• _HOW TO COMPLETE THIS TASK_:
The records below hold a stretch from the line with "Some (mkDeliveredEvent" through the line with "Definition published_fields (partitionKey"; return exactly those lines, ends included, and nothing more.

DATA FOR THIS TASK START

(* ===== verification/RedisStreams.v ===== *)
(** * The event bus on Redis Streams

    [packages/bus/src/redis-streams.ts].  Redis is not code of the repository: its commands
    are the class [StreamServer], and what the adapter relies on (the documented behaviour
    of consumer groups) is the class [StreamLaws], in terms of what a group sees of a
    stream: its entries, how many it has read and its pending list.  The handler, and
    whatever others do to the server while it runs or while the loop sleeps, are
    parameters.  [calls] is not in the code: it records what was handed to the handler or
    dropped, and whether it was acknowledged. *)

From stdpp Require Import base list option strings numbers gmap sets.
From Stdlib Require Import ZArith Lia.
From S2P Require Import Prelude JsString Json SequenceSpace Partition InMemoryBus.
Open Scope Z_scope.

(** [[k, v, k, v, ...]] as a record: a known key is overwritten in place. *)
Fixpoint readPairs_from (l : list json) (record : list (jstr * json)) : list (jstr * json) :=
  match l with
  | key :: value :: l =>
    readPairs_from l (match key with JStr k => map_set k value record | _ => record end)
  | _ => record
  end.
Definition readPairs (e : json) : list (jstr * json) :=
  match e with JArr l => readPairs_from l [] | _ => [] end.

(** ** Redis *)

Abbreviation entry := (jstr * list jstr)%type.

Class StreamServer (R : Type) := {
  xadd : jstr -> list jstr -> R -> R;
  xlen : jstr -> R -> Z;
  (** [XINFO GROUPS]; [None] is the error of a missing stream. *)
  xinfo_groups : jstr -> R -> option json;
  xgroup_create : jstr -> jstr -> R -> result jstr R;
  (** The first element of the summary of [XPENDING]. *)
  xpending : jstr -> jstr -> R -> Z;
  (** [XPENDING stream group IDLE ms - + count] at a time: ids with their delivery counts. *)
  xpending_idle : jstr -> jstr -> Z -> nat -> Z -> R -> list (jstr * Z);
  xclaim : jstr -> jstr -> jstr -> Z -> list jstr -> Z -> R -> list entry * R;
  xreadgroup : jstr -> jstr -> nat -> list jstr -> Z -> R -> list (jstr * list entry) * R;
  xack : jstr -> jstr -> jstr -> R -> R
}.

Record pel_row : Set := mkRow { row_id : jstr; row_time : Z; row_count : Z }.
Record group_view : Set := mkView { log : list entry; read : nat; pel : list pel_row }.

Definition idle (minIdle now : Z) (row : pel_row) : bool := minIdle <=? now - row_time row.
Definition entry_of (l : list entry) (id : jstr) : option entry := find_first (fun e => jeqb e.1 id) l.
Definition find_row (l : list pel_row) (id : jstr) : option pel_row := find_first (fun r => jeqb (row_id r) id) l.

(** What a claim returns for one id, and what it leaves of a row. *)
Definition claimed_entry (v : group_view) (minIdle now : Z) (id : jstr) : option entry :=
  row ← find_row (pel v) id; if idle minIdle now row then entry_of (log v) id else None.
Definition claim_row (minIdle now : Z) (ids : list jstr) (row : pel_row) : pel_row :=
  if mem (row_id row) ids && idle minIdle now row then mkRow (row_id row) now (row_count row + 1) else row.

Definition fresh_entries (count : nat) (v : group_view) : list entry := take count (drop (read v) (log v)).

(** The description of a group by its name. *)
Definition named (g : jstr) (e : json) : bool :=
  bool_decide (as_string (assoc (js "name") (readPairs e)) = Some g).

Class StreamLaws (R : Type) `{StreamServer R} := {
  view : R -> jstr -> jstr -> option group_view;
  view_ids r s g v : view r s g = Some v -> NoDup (map fst (log v));
  add_view s f r s' g v : view r s' g = Some v ->
    ∃ more, view (xadd s f r) s' g = Some (mkView (log v ++ more) (read v) (pel v));
  create_view s g r r' : xgroup_create s g r = Ok r' ->
    (∃ l, view r' s g = Some (mkView l 0 [])) ∧
    (forall s' g', (s', g') <> (s, g) -> view r' s' g' = view r s' g');
  info_view r s g v : view r s g = Some v ->
    xlen s r = Z.of_nat (length (log v)) ∧
    ∃ groups e, xinfo_groups s r = Some (JArr groups) ∧ find_first (named g) groups = Some e ∧
      assoc (js "pending") (readPairs e) = Some (JNum (Z.of_nat (length (pel v)))) ∧
      (assoc (js "lag") (readPairs e) = Some (JNum (Z.of_nat (length (log v) - read v))) \/
       assoc (js "lag") (readPairs e) = Some JNull ∧
       assoc (js "entries-read") (readPairs e) = Some (JNum (Z.of_nat (read v))));
  pending_view s g r v : view r s g = Some v -> xpending s g r = Z.of_nat (length (pel v));
  idle_view s g minIdle count now r v : view r s g = Some v ->
    xpending_idle s g minIdle count now r
    = map (fun row => (row_id row, row_count row)) (take count (List.filter (idle minIdle now) (pel v)));
  claim_view s g c minIdle ids now r v : view r s g = Some v ->
    (xclaim s g c minIdle ids now r).1 = omap (claimed_entry v minIdle now) ids ∧
    view (xclaim s g c minIdle ids now r).2 s g
      = Some (mkView (log v) (read v) (map (claim_row minIdle now ids) (pel v))) ∧
    (forall s' g', (s', g') <> (s, g) -> view (xclaim s g c minIdle ids now r).2 s' g' = view r s' g');
  readgroup_view g c count ss now r :
    NoDup ss -> Forall (fun s => is_Some (view r s g)) ss ->
    (xreadgroup g c count ss now r).1
      = List.filter (fun p => negb (length p.2 =? 0)%nat)
          (omap (fun s => v ← view r s g; Some (s, fresh_entries count v)) ss) ∧
    (forall s v, s ∈ ss -> view r s g = Some v ->
       view (xreadgroup g c count ss now r).2 s g
       = Some (mkView (log v) (read v + length (fresh_entries count v))
                 (pel v ++ map (fun e => mkRow e.1 now 1) (fresh_entries count v)))) ∧
    (forall s g', s ∉ ss \/ g' <> g -> view (xreadgroup g c count ss now r).2 s g' = view r s g');
  ack_view s g id r v : view r s g = Some v ->
    view (xack s g id r) s g
      = Some (mkView (log v) (read v) (List.filter (fun row => negb (jeqb (row_id row) id)) (pel v))) ∧
    (forall s' g', (s', g') <> (s, g) -> view (xack s g id r) s' g' = view r s' g')
}.

(** ** Messages *)

Definition batchSize_default : nat := 16.
Definition blockMs_default : Z := 1000.
Definition claimIdleMs_default : Z := 30000.
Definition idleSleepMs : Z := 25.

Fixpoint fieldsToRecord_from (fields : list jstr) (record : list (jstr * jstr)) : list (jstr * jstr) :=
  match fields with
  | key :: value :: fields => fieldsToRecord_from fields (map_set key value record)
  | _ => record
  end.
Definition fieldsToRecord (fields : list jstr) : list (jstr * jstr) := fieldsToRecord_from fields [].

Record EventEnvelope : Set := mkEnvelope {
  en_event_id : jstr; en_event_name : jstr; en_correlation_id : jstr; en_occurred_at : jstr; en_payload : json
}.
Record Delivered : Set := mkDeliveredEvent {
  de_envelope : EventEnvelope; de_partition_key : jstr; de_partition : Z; de_delivery_count : Z;
  de_message_id : jstr
}.

Definition or_empty (o : option jstr) : jstr := match o with Some s => s | None => [] end.

Record AttemptState : Set := mkAttempt { at_retries : Z; at_nextAttemptAt : Z }.
Definition attemptKey (stream messageId : jstr) : jstr := stream ++ [0%N] ++ messageId.

Inductive handler_result : Set := returned (d : option HandlerDisposition) | threw.

Section messages.
Context (json_parse : jstr -> option json) (json_stringify : json -> jstr).

Definition toDelivered (e : entry) (partition deliveryCount : Z) : option Delivered :=
  let fields := fieldsToRecord e.2 in
  raw ← assoc (js "payload") fields;
  payload ← json_parse raw;
  Some (mkDeliveredEvent
    (mkEnvelope (match assoc (js "event_id") fields with Some s => s | None => e.1 end)
       (or_empty (assoc (js "event_name") fields)) (or_empty (assoc (js "correlation_id") fields))
       (or_empty (assoc (js "occurred_at") fields)) payload)
    (or_empty (assoc (js "partition_key") fields)) partition deliveryCount e.1).

(** The arguments of [XADD] after the id. *)
Definition published_fields (partitionKey : jstr) (m : EventEnvelope) : list jstr :=
  [js "event_id"; en_event_id m; js "event_name"; en_event_name m;
   js "correlation_id"; en_correlation_id m; js "occurred_at"; en_occurred_at m;
   js "partition_key"; partitionKey; js "payload"; json_stringify (en_payload m)].

Section server.
Context {R : Type} `{StreamServer R}.

(** ** RedisStreamsEventBus *)

Definition redis_publish (overrides : list (jstr * option Z)) (topic partitionKey : jstr) (m : EventEnvelope)
    (r : R) : result jstr R :=
  count ← partitionCount topic overrides;
  p ← partitionFor partitionKey (Some count);
  Ok (xadd (partitionStream topic p) (published_fields partitionKey m) r).

(** [Number(x ?? 0)] of what [XINFO] returns. *)
Definition number_or_0 (v : option json) : Z := match v with Some (JNum n) => n | _ => 0 end.

Fixpoint depth_of_groups (stream group : jstr) (groups : list json) (r : R) : Z :=
  match groups with
  | [] => xlen stream r
  | e :: groups =>
    let fields := readPairs e in
    if negb (named group e)
    then depth_of_groups stream group groups r
    else
      let pending := number_or_0 (assoc (js "pending") fields) in
      match assoc (js "lag") fields with
      | Some (JNum lag) => lag + pending
      | _ => Z.max 0 (xlen stream r - number_or_0 (assoc (js "entries-read") fields)) + pending
      end
  end.
Definition groupDepth (stream group : jstr) (r : R) : Z :=
  match xinfo_groups stream r with
  | Some (JArr groups) => depth_of_groups stream group groups r
  | _ => 0
  end.

Definition redis_depth (overrides : list (jstr * option Z)) (topic : jstr) (r : R) : result jstr Z :=
  count ← partitionCount topic overrides;
  Ok (foldl (fun total p =>
        let stream := partitionStream topic p in
        total + match isKnownTopic topic with
                | None => xlen stream r
                | Some t => groupDepth stream (CONSUMER_GROUPS t) r
                end) 0 (allPartitions count)).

DATA FOR THIS TASK END

• _ANSWER TO THIS PROBLEM_:
  Some (mkDeliveredEvent
    (mkEnvelope (match assoc (js "event_id") fields with Some s => s | None => e.1 end)
       (or_empty (assoc (js "event_name") fields)) (or_empty (assoc (js "correlation_id") fields))
       (or_empty (assoc (js "occurred_at") fields)) payload)
    (or_empty (assoc (js "partition_key") fields)) partition deliveryCount e.1).

(** The arguments of [XADD] after the id. *)
Definition published_fields (partitionKey : jstr) (m : EventEnvelope) : list jstr :=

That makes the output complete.